Look through the lines below and extract each one that contains "mkFileSystem".

Stored items >>
================

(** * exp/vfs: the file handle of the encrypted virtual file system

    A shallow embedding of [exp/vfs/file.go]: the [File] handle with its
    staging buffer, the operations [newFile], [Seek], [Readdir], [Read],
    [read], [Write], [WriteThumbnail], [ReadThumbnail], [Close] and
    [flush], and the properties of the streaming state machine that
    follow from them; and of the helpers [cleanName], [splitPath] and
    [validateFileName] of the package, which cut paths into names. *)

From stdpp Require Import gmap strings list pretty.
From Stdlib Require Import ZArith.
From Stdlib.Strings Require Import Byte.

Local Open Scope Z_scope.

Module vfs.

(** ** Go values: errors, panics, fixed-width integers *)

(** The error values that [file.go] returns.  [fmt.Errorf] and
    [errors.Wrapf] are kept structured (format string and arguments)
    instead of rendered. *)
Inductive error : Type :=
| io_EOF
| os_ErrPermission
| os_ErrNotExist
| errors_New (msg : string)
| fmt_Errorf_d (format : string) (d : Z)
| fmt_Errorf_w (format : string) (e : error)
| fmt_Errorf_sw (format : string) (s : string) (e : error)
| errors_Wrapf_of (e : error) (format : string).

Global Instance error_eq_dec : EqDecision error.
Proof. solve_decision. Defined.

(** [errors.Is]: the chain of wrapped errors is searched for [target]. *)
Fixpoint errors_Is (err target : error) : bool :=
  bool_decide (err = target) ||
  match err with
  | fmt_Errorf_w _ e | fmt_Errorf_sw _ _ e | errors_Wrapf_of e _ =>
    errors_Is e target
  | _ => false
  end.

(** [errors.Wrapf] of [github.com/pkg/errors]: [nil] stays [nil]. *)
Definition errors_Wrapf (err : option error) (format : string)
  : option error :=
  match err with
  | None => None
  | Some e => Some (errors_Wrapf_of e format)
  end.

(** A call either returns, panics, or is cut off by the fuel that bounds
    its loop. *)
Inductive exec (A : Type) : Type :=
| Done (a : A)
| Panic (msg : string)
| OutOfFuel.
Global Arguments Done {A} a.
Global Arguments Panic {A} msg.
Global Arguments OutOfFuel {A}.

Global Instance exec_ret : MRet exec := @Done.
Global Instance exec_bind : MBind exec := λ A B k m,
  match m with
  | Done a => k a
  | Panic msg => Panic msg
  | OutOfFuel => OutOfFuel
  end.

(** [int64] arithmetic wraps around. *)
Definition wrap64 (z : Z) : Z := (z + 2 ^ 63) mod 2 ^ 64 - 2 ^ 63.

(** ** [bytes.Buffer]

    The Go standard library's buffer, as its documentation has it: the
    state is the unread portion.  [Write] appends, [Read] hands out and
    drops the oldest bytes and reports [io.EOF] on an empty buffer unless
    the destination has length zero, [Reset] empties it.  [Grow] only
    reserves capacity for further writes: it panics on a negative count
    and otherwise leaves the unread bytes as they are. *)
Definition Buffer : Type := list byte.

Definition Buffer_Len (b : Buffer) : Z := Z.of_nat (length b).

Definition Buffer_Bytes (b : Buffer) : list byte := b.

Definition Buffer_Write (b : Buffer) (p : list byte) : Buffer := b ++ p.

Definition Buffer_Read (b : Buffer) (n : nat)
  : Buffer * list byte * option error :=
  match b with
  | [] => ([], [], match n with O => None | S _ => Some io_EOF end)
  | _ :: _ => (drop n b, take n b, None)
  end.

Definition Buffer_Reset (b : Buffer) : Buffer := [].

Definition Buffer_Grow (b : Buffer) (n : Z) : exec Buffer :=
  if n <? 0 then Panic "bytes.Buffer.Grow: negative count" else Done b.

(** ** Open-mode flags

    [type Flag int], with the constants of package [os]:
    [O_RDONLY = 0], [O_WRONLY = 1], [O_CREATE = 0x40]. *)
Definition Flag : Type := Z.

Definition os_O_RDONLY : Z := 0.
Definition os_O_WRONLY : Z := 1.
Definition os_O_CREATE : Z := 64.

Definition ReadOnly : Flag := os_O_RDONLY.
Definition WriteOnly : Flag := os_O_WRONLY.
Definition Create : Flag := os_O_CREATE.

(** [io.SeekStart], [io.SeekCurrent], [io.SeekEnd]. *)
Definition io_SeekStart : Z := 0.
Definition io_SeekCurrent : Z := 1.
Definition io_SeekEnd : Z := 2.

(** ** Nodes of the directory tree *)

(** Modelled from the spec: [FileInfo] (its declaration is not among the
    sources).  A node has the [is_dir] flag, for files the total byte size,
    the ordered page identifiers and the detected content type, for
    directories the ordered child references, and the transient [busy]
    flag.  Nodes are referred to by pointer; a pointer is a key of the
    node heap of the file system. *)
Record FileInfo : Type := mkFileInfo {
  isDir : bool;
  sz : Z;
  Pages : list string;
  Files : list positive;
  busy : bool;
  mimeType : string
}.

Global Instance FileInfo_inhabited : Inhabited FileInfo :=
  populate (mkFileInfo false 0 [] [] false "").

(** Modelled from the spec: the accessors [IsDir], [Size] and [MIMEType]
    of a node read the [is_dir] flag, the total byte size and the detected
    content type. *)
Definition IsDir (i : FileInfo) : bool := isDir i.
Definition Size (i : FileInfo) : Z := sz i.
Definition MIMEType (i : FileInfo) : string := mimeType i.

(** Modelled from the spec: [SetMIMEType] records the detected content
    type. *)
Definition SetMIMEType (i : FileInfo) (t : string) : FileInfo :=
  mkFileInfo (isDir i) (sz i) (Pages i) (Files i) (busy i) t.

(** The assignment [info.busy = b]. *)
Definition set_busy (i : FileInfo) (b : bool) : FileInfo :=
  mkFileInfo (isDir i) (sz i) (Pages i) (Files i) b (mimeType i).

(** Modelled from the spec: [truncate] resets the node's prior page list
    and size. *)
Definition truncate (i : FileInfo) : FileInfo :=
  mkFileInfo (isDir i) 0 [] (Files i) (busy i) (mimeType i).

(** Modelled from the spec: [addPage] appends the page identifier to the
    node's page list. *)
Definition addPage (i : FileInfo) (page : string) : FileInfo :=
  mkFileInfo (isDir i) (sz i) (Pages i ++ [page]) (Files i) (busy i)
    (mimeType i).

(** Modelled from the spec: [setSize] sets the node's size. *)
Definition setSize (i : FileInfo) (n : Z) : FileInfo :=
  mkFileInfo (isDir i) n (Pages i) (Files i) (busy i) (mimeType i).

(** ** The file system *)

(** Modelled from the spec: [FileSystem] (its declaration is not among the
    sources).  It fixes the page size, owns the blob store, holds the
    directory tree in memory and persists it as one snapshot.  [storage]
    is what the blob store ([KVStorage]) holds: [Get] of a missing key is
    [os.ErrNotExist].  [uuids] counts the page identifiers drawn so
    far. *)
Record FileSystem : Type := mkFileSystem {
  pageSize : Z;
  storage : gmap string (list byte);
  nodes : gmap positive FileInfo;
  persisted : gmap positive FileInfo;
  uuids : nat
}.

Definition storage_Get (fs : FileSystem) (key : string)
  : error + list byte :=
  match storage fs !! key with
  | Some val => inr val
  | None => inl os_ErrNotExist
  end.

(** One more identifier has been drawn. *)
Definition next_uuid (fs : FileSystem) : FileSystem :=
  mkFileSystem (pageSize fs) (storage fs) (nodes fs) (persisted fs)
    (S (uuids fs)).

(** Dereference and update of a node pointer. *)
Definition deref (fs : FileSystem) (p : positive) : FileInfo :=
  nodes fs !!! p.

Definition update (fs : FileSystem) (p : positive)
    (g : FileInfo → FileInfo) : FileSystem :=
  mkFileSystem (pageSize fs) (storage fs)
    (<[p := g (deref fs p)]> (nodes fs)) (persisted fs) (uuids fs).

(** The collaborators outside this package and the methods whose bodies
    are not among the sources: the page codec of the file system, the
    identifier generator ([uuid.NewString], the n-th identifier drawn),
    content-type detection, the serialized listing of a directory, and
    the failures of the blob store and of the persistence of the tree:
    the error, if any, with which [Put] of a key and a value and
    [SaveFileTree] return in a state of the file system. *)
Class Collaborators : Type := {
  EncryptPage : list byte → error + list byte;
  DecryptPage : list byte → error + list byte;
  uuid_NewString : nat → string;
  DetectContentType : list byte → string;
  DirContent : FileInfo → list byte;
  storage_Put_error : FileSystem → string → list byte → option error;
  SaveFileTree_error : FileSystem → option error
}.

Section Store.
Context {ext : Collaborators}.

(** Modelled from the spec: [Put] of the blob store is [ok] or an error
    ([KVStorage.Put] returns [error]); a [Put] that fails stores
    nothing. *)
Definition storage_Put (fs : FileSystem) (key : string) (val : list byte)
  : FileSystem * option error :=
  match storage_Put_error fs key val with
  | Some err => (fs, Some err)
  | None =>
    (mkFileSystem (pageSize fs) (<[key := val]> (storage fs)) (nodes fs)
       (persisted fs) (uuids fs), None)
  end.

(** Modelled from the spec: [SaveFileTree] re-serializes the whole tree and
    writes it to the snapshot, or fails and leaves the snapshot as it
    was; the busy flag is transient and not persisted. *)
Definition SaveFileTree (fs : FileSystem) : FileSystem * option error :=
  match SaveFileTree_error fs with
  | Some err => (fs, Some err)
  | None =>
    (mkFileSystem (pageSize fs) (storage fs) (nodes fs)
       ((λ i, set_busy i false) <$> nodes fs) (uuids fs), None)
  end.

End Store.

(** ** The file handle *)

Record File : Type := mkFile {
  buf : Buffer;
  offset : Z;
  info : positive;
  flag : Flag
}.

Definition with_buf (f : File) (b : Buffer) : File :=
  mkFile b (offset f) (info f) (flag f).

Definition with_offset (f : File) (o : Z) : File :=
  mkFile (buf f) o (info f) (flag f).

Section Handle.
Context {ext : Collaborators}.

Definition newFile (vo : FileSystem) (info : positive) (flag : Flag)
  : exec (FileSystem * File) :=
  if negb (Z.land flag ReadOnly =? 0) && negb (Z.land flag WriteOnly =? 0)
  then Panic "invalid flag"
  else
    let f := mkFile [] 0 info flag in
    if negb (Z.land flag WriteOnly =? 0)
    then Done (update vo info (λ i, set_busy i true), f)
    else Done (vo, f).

================

Response to the task >>
Record FileSystem : Type := mkFileSystem {
  mkFileSystem (pageSize fs) (storage fs) (nodes fs) (persisted fs)
  mkFileSystem (pageSize fs) (storage fs)
    (mkFileSystem (pageSize fs) (<[key := val]> (storage fs)) (nodes fs)
    (mkFileSystem (pageSize fs) (storage fs) (nodes fs)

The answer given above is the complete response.